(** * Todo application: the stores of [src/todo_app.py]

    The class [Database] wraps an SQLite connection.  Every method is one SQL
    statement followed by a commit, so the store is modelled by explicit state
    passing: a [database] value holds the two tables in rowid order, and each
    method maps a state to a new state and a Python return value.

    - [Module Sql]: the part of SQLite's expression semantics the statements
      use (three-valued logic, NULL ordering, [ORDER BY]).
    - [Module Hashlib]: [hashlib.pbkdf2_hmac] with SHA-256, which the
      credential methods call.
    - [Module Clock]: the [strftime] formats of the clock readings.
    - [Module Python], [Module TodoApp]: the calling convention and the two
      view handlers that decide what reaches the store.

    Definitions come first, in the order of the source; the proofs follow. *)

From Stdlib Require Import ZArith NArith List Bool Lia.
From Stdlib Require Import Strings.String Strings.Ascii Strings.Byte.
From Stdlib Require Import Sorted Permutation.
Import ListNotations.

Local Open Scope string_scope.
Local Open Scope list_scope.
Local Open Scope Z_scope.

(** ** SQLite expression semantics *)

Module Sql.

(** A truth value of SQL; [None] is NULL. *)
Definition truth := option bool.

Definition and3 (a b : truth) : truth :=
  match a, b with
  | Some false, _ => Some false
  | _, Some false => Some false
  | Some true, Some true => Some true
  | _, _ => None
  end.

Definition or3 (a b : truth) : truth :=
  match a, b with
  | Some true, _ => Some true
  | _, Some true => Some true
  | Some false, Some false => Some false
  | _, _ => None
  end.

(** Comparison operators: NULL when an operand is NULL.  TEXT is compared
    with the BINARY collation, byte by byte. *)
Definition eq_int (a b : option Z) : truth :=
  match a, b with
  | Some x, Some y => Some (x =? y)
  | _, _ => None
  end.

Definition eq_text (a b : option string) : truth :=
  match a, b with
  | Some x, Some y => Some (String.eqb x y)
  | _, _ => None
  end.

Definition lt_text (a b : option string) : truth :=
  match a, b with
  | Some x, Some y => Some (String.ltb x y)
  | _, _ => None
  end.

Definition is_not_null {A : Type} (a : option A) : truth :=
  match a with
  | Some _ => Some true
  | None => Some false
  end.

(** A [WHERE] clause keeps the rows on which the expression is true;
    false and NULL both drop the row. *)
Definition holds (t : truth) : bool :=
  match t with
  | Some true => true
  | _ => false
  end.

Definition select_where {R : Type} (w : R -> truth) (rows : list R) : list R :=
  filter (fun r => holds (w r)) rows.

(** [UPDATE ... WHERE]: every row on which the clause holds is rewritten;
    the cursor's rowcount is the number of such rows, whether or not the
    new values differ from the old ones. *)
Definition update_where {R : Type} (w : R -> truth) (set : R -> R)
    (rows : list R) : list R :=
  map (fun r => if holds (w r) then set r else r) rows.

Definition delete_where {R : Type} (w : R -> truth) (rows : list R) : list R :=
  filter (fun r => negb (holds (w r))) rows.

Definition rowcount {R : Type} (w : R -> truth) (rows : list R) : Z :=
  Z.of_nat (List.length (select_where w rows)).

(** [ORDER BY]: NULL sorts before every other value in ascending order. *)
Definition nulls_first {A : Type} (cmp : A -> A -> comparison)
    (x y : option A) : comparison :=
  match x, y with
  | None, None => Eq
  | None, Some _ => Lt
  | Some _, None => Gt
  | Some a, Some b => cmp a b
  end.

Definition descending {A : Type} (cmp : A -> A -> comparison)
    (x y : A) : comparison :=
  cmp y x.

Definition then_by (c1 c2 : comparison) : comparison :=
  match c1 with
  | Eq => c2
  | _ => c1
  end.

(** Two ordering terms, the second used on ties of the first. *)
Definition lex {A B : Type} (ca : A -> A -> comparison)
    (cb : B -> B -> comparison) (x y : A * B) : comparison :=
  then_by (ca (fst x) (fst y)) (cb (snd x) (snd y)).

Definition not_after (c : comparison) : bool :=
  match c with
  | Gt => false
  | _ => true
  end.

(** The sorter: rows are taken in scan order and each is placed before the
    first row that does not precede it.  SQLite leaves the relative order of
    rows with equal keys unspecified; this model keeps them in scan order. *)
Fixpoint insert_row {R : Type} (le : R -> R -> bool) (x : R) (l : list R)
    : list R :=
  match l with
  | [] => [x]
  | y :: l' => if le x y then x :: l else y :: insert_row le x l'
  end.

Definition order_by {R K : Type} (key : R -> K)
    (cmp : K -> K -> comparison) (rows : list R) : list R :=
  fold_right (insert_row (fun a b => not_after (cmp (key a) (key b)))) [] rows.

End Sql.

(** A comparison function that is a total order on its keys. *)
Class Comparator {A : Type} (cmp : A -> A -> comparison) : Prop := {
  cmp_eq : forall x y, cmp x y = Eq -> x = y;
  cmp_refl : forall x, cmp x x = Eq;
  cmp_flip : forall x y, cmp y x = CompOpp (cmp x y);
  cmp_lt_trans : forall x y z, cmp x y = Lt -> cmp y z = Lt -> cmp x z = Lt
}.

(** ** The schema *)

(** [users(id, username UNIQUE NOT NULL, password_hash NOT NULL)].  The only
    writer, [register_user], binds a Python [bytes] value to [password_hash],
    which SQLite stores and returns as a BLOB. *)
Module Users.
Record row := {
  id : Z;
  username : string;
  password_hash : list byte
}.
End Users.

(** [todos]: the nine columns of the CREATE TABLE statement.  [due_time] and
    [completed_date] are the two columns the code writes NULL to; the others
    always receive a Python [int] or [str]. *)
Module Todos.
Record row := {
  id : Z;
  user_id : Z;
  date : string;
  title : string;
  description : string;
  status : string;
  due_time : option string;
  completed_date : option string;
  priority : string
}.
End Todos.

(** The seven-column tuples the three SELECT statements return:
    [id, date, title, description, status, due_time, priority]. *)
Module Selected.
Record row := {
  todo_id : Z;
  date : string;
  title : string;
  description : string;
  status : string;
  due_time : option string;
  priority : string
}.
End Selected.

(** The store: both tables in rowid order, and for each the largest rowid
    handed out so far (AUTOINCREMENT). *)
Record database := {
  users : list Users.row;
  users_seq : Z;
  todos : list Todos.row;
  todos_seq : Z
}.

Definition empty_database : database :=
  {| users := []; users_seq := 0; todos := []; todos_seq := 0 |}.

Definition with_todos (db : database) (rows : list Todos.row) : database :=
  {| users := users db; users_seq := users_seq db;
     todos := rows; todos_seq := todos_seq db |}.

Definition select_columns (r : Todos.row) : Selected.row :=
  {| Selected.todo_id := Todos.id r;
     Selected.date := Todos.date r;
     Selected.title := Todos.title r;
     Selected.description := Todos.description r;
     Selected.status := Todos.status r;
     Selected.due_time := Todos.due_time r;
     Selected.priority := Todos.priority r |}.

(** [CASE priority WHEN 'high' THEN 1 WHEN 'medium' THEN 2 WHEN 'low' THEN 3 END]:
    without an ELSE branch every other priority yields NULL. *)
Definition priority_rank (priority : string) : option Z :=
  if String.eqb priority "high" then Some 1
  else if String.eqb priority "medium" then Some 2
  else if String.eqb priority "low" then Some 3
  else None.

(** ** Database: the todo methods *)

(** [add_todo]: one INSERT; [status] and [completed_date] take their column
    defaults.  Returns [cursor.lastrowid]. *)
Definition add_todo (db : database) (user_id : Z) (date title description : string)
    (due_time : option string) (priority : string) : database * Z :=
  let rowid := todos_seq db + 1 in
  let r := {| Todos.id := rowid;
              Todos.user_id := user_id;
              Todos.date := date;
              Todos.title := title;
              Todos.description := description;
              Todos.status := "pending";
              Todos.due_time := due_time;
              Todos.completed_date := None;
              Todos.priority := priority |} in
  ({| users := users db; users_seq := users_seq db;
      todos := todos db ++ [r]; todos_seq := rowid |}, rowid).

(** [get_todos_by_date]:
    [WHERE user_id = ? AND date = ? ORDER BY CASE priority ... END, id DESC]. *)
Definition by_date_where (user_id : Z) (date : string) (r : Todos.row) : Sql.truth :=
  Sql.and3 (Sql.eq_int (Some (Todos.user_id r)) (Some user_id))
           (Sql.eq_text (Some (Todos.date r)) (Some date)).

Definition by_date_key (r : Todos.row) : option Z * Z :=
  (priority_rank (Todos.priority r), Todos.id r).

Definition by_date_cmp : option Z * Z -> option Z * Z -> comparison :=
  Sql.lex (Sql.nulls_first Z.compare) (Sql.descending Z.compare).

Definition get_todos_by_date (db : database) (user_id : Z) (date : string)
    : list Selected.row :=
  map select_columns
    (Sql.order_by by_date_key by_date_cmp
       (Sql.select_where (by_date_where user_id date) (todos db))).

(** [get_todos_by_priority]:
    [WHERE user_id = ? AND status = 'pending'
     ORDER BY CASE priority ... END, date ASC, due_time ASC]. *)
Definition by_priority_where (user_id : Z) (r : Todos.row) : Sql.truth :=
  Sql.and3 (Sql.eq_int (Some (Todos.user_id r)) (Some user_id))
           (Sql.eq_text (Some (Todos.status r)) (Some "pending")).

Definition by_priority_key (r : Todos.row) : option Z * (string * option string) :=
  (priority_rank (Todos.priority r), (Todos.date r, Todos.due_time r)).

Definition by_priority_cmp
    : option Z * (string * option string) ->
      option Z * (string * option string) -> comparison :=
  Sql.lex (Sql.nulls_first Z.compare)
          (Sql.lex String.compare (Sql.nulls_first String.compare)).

* * *

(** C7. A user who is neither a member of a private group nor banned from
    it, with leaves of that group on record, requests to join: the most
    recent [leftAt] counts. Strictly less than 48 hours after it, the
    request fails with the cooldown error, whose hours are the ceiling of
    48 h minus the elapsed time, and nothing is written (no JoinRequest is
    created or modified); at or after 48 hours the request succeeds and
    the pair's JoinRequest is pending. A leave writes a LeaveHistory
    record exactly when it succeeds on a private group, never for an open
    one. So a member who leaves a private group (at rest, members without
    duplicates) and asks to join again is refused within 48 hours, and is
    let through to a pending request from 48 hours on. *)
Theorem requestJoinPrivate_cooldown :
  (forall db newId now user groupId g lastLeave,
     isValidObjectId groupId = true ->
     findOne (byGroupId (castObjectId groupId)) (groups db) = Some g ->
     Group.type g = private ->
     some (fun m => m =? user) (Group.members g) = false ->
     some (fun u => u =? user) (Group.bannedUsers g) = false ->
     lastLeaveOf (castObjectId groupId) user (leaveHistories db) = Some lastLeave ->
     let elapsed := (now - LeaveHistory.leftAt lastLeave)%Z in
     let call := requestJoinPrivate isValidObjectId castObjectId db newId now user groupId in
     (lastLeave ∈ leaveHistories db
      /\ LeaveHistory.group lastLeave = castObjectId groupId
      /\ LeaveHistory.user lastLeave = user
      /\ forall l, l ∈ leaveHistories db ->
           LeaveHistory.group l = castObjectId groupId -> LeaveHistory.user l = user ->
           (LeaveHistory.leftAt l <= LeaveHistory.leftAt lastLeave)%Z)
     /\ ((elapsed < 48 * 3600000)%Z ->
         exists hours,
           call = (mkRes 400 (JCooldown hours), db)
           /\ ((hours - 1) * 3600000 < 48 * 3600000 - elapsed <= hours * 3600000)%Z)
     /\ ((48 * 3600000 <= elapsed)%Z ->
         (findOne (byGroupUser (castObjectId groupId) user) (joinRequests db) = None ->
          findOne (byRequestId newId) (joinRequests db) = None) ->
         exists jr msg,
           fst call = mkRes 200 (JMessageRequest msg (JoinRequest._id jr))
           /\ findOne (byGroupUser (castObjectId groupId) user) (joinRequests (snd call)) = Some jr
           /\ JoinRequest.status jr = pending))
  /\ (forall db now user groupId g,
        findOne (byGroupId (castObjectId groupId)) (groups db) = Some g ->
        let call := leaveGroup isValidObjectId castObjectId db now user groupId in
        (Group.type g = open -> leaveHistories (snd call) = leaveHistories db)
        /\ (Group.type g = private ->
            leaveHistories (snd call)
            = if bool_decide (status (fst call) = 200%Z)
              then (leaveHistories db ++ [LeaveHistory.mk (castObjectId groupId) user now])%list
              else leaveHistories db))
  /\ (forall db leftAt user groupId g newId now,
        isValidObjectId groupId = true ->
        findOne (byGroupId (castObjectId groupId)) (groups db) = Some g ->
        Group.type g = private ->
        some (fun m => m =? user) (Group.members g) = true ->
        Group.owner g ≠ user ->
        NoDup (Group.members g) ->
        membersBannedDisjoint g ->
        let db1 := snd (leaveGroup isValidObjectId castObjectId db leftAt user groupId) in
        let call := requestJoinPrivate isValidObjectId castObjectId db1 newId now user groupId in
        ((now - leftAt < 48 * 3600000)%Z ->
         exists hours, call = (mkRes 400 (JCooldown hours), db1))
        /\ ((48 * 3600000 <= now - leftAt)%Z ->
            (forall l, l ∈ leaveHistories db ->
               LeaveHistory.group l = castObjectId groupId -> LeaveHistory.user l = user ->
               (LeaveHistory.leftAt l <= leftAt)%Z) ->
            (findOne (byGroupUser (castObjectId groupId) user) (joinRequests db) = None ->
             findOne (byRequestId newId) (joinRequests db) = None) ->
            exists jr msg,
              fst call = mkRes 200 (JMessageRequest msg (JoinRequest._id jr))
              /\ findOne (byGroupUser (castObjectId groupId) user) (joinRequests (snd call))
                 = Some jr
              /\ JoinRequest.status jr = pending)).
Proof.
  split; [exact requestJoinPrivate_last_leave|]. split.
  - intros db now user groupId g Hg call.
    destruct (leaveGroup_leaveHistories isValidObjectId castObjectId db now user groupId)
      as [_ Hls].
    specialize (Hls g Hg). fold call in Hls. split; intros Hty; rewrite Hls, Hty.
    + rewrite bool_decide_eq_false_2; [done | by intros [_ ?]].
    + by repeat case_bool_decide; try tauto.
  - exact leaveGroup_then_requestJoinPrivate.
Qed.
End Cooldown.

* [Directions for this task] Go line by line through the records and copy those that contain the word "title".

* [Reply to the exercise]
  title : string;
    [id, date, title, description, status, due_time, priority]. *)
  title : string;
     Selected.title := Todos.title r;
Definition add_todo (db : database) (user_id : Z) (date title description : string)
              Todos.title := title;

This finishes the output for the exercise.